Kuznets "measure of ignorance" is what we know technically as total factor productivity (TFP). TFP is how economists refer to the gaps between the economic output predicted by a model and the one observed in empirical data. (This gap is interpreted as the amount of output that an economy can produce with a goven endowment of inputs). This gap motivated economists to build on Solow's work, and during the second half of the twentieth century economists advanced a plethora of new economic growth models that improved the model of solow. The new models included new factors and new mathematical tools to address the process of factor production and accumulation.

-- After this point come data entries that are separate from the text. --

(* ===== verification/TopicTrie.v ===== *)
(** * Topic tries (src/src/broker/ttrie.rs)

    The copy-on-write tries of subscriptions, indexed by topic filter and matched
    with topic names, and of retained messages, indexed by topic name and matched
    with filters.  A node is a value: the code clones the path it changes, so the
    old root stays as it was.  The first sections model the nodes and prove what
    the operations do to the map from paths to values that a trie stands for. *)
From S2P Require Import Prelude Errors Utf8 Types V5Header V5Publish V5Subscribe SortedVec Subscription.

Definition hash : rstring := [35%Z].
Definition plus : rstring := [43%Z].

Inductive Node (V : Type) : Type :=
| Root (children : list (Node V))
| Child (name : rstring) (children : list (Node V)) (values : list V).
Arguments Root {V} children.
Arguments Child {V} name children values.

Section node.
Context {V : Type} (veq : V → V → bool) (vcmp : V → V → comparison).
Implicit Types (n child : Node V) (v : V) (l : rstring) (ls p : list rstring).

Definition new_node (name : rstring) : Node V := Child name [] [].

Definition as_name n : Result rstring :=
  match n with Child name _ _ => Ok name | Root _ => Panic end.

Definition is_empty n : bool :=
  match n with
  | Child _ children values => (length children =? 0)%nat && (length values =? 0)%nat
  | Root _ => false
  end.

(** [match &mut cow_node { Root { children } => children, Child { children, .. } .. }] *)
Definition node_children n : list (Node V) :=
  match n with Root children => children | Child _ children _ => children end.

Definition set_children n (children : list (Node V)) : Node V :=
  match n with
  | Root _ => Root children
  | Child name _ values => Child name children values
  end.

(** (first, repeat) *)
Definition insert_value n v : Result (Node V * bool * bool) :=
  match n with
  | Child name children values =>
      if (length values =? 0)%nat then Ok (Child name children (values ++ [v]), true, false)
      else
        '(found, off) ← binary_search_by (λ x, Ok (vcmp x v)) values;
        if found : bool then Ok (n, false, true)
        else
          values ← vec_insert off v values;
          Ok (Child name children values, false, false)
  | Root _ => Panic
  end.

(** (first,) *)
Definition replace_value n v : Result (Node V * bool) :=
  match n with
  | Child name children values => Ok (Child name children [v], (length values =? 0)%nat)
  | Root _ => Panic
  end.

(** (last, missing) *)
Definition remove_value n v : Result (Node V * bool * bool) :=
  match n with
  | Child name children values =>
      match values with
      | [] => Panic
      | [v0] => if veq v0 v then Ok (Child name children [], true, false) else Ok (n, false, true)
      | _ =>
          '(found, off) ← binary_search_by (λ x, Ok (vcmp x v)) values;
          if found : bool then
            '(_, values) ← vec_remove off values;
            Ok (Child name children values, false, false)
          else Ok (n, false, true)
      end
  | Root _ => Panic
  end.

(** (missing,) *)
Definition remove_topic n : Result (Node V * bool) :=
  match n with
  | Child name children values =>
      if (length values =? 1)%nat then Ok (Child name children [], false) else Panic
  | Root _ => Panic
  end.

(** [children.binary_search_by_key(&in_level, |n| n.as_name())] *)
Definition search_level (in_level : rstring) (children : list (Node V)) : Result (bool * nat) :=
  binary_search_by (λ n, name ← as_name n; Ok (str_cmp name in_level)) children.
Lemma read_after_error_panics_witness :
  ∃ e err e', read_packet ex_config e = Ok (e', inr err) ∧ read_packet ex_config e' = Panic.
Proof.
  set (e := MkRdEnv (re_src ex_rd) [Rd_Data [192; 1; 0]] ex_clock false).
  destruct (read_packet ex_config e) as [[e' [q|err]]|?| |] eqn:E; try by vm_compute in E.
  exists e, err, e'. split; [exact E|].
  apply (read_after_error_panics ex_config e err e'); [|exact E].
  split; [split; [constructor|done]|by repeat constructor].
Defined.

Yet not all economists agreed that the use of aggregation was the best or only path to explain economic growth and development. Wassily Leontief—Solow's PhD advisor and also a Nobel Proze Winner—argued that the main problem lay in the reliance on aggregates that disregarded information about specific industries. In his 1971 address to the American Economic Association Leontief wrote, "The time is past when the best could be done with the large sets of variables was to reduce their numbers by averaging them out or what is essentially the same, combining them into brand aggregates; now we can manipulate complicated analytical systems without suppressing the identity of their elements." Michael Porter, an influential economist working on competitiveness at Harvard Business School, also har concerns about the overreliance on aggregation. Instead, he advocated the use of "specialized factors". When discussing the competitiveness of nations on his book On Competition, Porter remarked:
According to standard economic theory, factors of production—labor, land, natural resources, capital, infrastructure—will determine the flow of trade. A nation will export those goods that make most use of the factors which is relatively well endowed. This doctrine, whose origins date back to Adam Smith and David Ricardo and that is embedded in classical economics, is at best incomplete and at worst incorrect... Contrary to conventional wisdom, simply having a general work force that is high school or even college educated represents no competitive advantage in modern international competition. To support competitive advantage a factor must be highly specialized to an industry's particular needs—a scientific institute specialized in optics, a pool of venture capital to fund software companies... Competitive advantage results from the presence of world-class institutions that first create specialized factors and then continually work to upgrade them.